Markandaya uses this poem’s final couplet as an epigraph to hint that the problem described in the poem will be a central issue in the novel. Our characters here are awed by the beauty and richness of nature, but they do not always receive happiness from it. Their work is never-ending. Unlike the poem’s speaker, however, the characters in Nectar in a Sieve are constantly at work, but their work only provides enough to survive and not to celebrate. We learn throughout the novel that survival itself is never a certainty.

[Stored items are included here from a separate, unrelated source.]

(** After one round, go on with the induction hypothesis. *)
Ltac go_reds := intros e; rewrite !reds_plug; cbn [reds kreds reddened fcolor faddr app]; clear; set_solver.
Ltac go st1 k n := match goal with Hbody : fix_insertion_body _ _ = Ok (inl _), S1 : same_out _ _ st1, H1 : shape st1 k (T Red ?l1 ?p1 ?r1), IH : context [repaired] |- _ =>
  eapply (repaired_step _ st1 _ _ _ _ _ _ _ k l1 p1 r1); [exact Hbody|all_eq|eapply so_sub; [|exact S1]; sub|go_reds|cbn [reddened fcolor faddr]; clear; set_solver| |];
  [|eapply (IH st1 k _ _ _ n)]; try done; try (cbn [length]; lia);
  try first [by repeat constructor|apply rbk_black; [done|by repeat constructor|done]] end.
Lemma fix_insertion_loop : forall m st k l p r n fuel steps, (length k <= m)%nat -> shape st k (T Red l p r) -> rbk k n -> rb (T Red l p r) n ->
  (length k < fuel)%nat -> 0 <= steps -> steps + Z.of_nat (length k) <= 128 ->
  repaired st k l p r (loop fuel (fix_insertion_body DEBUG_RBT) (st, p, steps)).
Proof.
  induction m as [|m IH]; intros st k l p r n fuel steps Hm H Hk Hr Hf Hs Hb; (destruct fuel as [|fuel]; [lia|]).
  { destruct k; [|cbn in Hm; lia]. by apply (insertion_done st [] l p r n). }
  destruct (kcolor k) eqn:Ekc; [|by apply (insertion_done st k l p r n)].
  destruct Hk as [n|f g k n Hfc Hgc Hsf Hcf Hgk|]; [done| |cbn in Ekc; congruence]. clear Ekc. cbn [length] in *.
  destruct (debug_step_ok DEBUG_RBT steps) as (s' & Es & Hs'); [lia|]. pose proof (fix_insertion_go _ _ _ _ _ _ _ _ s' H Hfc Es) as Hbody.
  inversion Hgk as [|? ? ? ? Hg'|? ? ? Hg' Hsg Hk']; subst; [congruence|]. clear Hgk Hg'. inversion Hr as [|? ? ? ? Hl Hrr Hcl Hcr|]; subst.
  apply (proj1 (shape_up _ _ _ _)) in H. apply (proj1 (shape_up _ _ _ _)) in H.
  destruct f as [cf q y|cf y q], g as [cg g u|cg u g]; cbn [up fcolor fsib faddr] in *; subst cf cg;
    (destruct (tcolor u) eqn:Ecu; [destruct u as [|[] ul v ur]; try done; inversion Hsg; subst|]).
  - destruct (fix_left_red st k Red _ _ _ _ _ _ _ p H) as (st1 & E1 & H1 & S1). rewrite E1, bind_Ok in Hbody. go st1 k (S n).
    intros R HR _ _ Hq%HR. revert Hq. apply (black_not_red st1 (FL Red g (T Black ul v ur))). by apply (proj2 (shape_up _ _ _ _)).
  - destruct (fix_left_outer st k _ _ _ _ _ _ _ Ecu H) as (st1 & E1 & H1 & S1). rewrite E1, bind_Ok in Hbody.
    apply (proj2 (shape_up _ (FL Black q (T Red y g u)) k (T Red l p r))) in H1. go st1 (FL Black q (T Red y g u) :: k) n. intros R _ HB Hp. by apply HB.
  - destruct (fix_right_red st k Red _ _ _ _ _ _ _ p H) as (st1 & E1 & H1 & S1). rewrite E1, bind_Ok in Hbody. go st1 k (S n).
    intros R HR _ _ Hq%HR. revert Hq. apply (black_not_red st1 (FR Red (T Black ul v ur) g)). by apply (proj2 (shape_up _ _ _ _)).
  - destruct (fix_right_inner st k _ _ _ _ _ _ _ Ecu H) as (st1 & E1 & H1 & S1). rewrite E1, bind_Ok in Hbody.
    apply (proj2 (shape_up _ (FR Black (T Red u g l) p) k (T Red r q y))) in H1. go st1 (FR Black (T Red u g l) p :: k) n. intros R _ HB Hp Hq. by apply (HB ltac:(done) Hq).
  - destruct (fix_left_red st k Red _ _ _ _ _ _ _ p H) as (st1 & E1 & H1 & S1). rewrite E1, bind_Ok in Hbody. go st1 k (S n).
    intros R HR _ _ Hq%HR. revert Hq. apply (black_not_red st1 (FL Red g (T Black ul v ur))). by apply (proj2 (shape_up _ _ _ _)).
  - destruct (fix_left_inner st k _ _ _ _ _ _ _ Ecu H) as (st1 & E1 & H1 & S1). rewrite E1, bind_Ok in Hbody.
    apply (proj2 (shape_up _ (FL Black p (T Red r g u)) k (T Red y q l))) in H1. go st1 (FL Black p (T Red r g u) :: k) n. intros R _ HB Hp Hq. by apply (HB ltac:(done) Hq).
  - destruct (fix_right_red st k Red _ _ _ _ _ _ _ p H) as (st1 & E1 & H1 & S1). rewrite E1, bind_Ok in Hbody. go st1 k (S n).
    intros R HR _ _ Hq%HR. revert Hq. apply (black_not_red st1 (FR Red (T Black ul v ur) g)). by apply (proj2 (shape_up _ _ _ _)).
  - destruct (fix_right_outer st k _ _ _ _ _ _ _ Ecu H) as (st1 & E1 & H1 & S1). rewrite E1, bind_Ok in Hbody.
    apply (proj2 (shape_up _ (FR Black (T Red u g y) q) k (T Red l p r))) in H1. go st1 (FR Black (T Red u g y) q :: k) n. intros R _ HB Hp. by apply HB.
Qed.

Markandaya’s use of the poem in Nectar in a Sieve is ambiguous. The epigraph puts forth, but does not answer, the question of whether the characters actually have hope. The preceding parts of the poem – which Markandaya deliberately leaves out – make it clear that Coleridge’s speaker is hopeless. Markandaya, however, gives no such certainty about her characters. Ruku, Nathan, and the others might have an object for their hope, and their work might not be in vain. If they work in vain, then their doom is certain; if they work towards survival or spiritual redemption, then their efforts become meaningful.

Thus the epigraph captures the central tension of the book: the beginning and end of the book never explicitly tell us whether Rukmani and her family suffer in vain. The characters of the book identify with the idea that work without hope is like nectar draining from a sieve. It is up to the reader, though, to decide whether these characters are actually working without hope. If the characters are buoyed by their hope and work, they may get to enjoy the nectar of life before it slips away.